■ **Task material**:
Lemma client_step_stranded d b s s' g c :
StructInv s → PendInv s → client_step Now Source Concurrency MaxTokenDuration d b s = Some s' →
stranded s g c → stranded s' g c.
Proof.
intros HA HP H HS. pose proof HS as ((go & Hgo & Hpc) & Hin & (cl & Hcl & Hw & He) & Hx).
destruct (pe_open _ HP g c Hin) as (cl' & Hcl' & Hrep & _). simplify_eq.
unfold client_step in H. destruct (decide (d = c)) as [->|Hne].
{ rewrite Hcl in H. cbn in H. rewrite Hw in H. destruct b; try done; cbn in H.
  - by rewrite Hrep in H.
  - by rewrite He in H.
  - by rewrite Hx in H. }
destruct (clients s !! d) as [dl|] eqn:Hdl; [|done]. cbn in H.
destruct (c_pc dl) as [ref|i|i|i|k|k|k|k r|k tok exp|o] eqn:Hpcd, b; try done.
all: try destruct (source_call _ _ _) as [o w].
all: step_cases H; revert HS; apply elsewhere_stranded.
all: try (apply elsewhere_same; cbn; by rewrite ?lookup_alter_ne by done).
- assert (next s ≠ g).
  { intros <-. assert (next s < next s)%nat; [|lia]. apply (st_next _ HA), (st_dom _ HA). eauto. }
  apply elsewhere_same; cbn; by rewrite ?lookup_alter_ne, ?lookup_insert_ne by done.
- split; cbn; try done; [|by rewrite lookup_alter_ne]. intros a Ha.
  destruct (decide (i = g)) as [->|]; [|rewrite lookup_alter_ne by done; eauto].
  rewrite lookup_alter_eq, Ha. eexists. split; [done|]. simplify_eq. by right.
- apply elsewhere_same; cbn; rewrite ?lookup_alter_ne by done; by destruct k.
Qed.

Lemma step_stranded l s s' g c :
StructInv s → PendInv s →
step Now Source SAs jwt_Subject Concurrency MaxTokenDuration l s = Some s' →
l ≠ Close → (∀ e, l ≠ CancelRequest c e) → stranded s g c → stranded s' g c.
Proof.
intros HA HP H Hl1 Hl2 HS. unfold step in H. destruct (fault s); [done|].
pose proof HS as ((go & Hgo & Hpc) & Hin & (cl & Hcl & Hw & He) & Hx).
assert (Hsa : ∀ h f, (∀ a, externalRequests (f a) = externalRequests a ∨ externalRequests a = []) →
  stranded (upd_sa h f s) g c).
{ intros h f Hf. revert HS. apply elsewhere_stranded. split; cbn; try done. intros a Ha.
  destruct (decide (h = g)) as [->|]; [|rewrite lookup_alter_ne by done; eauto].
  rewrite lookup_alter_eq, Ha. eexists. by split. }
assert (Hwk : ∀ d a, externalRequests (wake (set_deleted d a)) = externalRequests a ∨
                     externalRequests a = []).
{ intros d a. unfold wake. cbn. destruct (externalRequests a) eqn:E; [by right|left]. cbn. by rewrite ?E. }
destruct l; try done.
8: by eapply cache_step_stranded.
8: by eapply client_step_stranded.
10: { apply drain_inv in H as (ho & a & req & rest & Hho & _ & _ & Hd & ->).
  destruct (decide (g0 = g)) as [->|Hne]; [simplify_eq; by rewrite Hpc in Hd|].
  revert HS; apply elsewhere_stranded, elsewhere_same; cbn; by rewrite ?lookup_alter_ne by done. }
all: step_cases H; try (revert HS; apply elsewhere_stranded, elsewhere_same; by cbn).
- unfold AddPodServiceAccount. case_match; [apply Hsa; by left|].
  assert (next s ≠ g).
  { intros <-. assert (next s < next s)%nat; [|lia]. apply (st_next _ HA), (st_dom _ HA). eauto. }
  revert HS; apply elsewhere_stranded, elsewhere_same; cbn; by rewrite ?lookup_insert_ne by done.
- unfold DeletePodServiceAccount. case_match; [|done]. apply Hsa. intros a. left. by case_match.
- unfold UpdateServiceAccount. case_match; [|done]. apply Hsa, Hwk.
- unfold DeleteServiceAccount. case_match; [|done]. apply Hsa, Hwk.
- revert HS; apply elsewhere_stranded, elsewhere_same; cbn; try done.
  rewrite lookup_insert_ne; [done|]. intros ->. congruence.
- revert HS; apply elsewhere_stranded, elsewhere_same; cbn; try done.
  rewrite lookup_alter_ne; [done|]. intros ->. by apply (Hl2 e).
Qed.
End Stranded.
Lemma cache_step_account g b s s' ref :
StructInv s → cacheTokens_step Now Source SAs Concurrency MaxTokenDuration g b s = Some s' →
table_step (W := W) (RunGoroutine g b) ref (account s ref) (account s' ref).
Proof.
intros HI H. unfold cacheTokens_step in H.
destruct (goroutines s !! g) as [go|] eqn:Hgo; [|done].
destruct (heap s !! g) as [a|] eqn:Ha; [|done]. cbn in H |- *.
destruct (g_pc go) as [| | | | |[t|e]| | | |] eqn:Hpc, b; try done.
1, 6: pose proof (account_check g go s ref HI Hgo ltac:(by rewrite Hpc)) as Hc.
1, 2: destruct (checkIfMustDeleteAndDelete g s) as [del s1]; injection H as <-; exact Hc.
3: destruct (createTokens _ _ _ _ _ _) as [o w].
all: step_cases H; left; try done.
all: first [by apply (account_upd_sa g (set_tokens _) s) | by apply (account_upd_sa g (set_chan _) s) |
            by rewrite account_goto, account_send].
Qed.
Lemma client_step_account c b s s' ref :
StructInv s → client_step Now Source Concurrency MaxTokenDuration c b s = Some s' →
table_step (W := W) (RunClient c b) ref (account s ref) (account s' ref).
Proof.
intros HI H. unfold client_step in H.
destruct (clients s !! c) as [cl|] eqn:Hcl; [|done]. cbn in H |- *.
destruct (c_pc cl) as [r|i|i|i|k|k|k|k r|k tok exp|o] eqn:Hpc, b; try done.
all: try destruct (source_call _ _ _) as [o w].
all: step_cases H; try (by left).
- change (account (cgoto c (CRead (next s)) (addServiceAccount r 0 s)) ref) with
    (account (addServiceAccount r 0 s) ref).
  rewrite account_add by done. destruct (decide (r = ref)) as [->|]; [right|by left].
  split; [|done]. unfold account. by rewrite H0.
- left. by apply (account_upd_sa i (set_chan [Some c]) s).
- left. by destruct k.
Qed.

■ **Task**: Using the records, find how many lines include the string "Hrep" and report that number alone.

■ **Written solution**: 2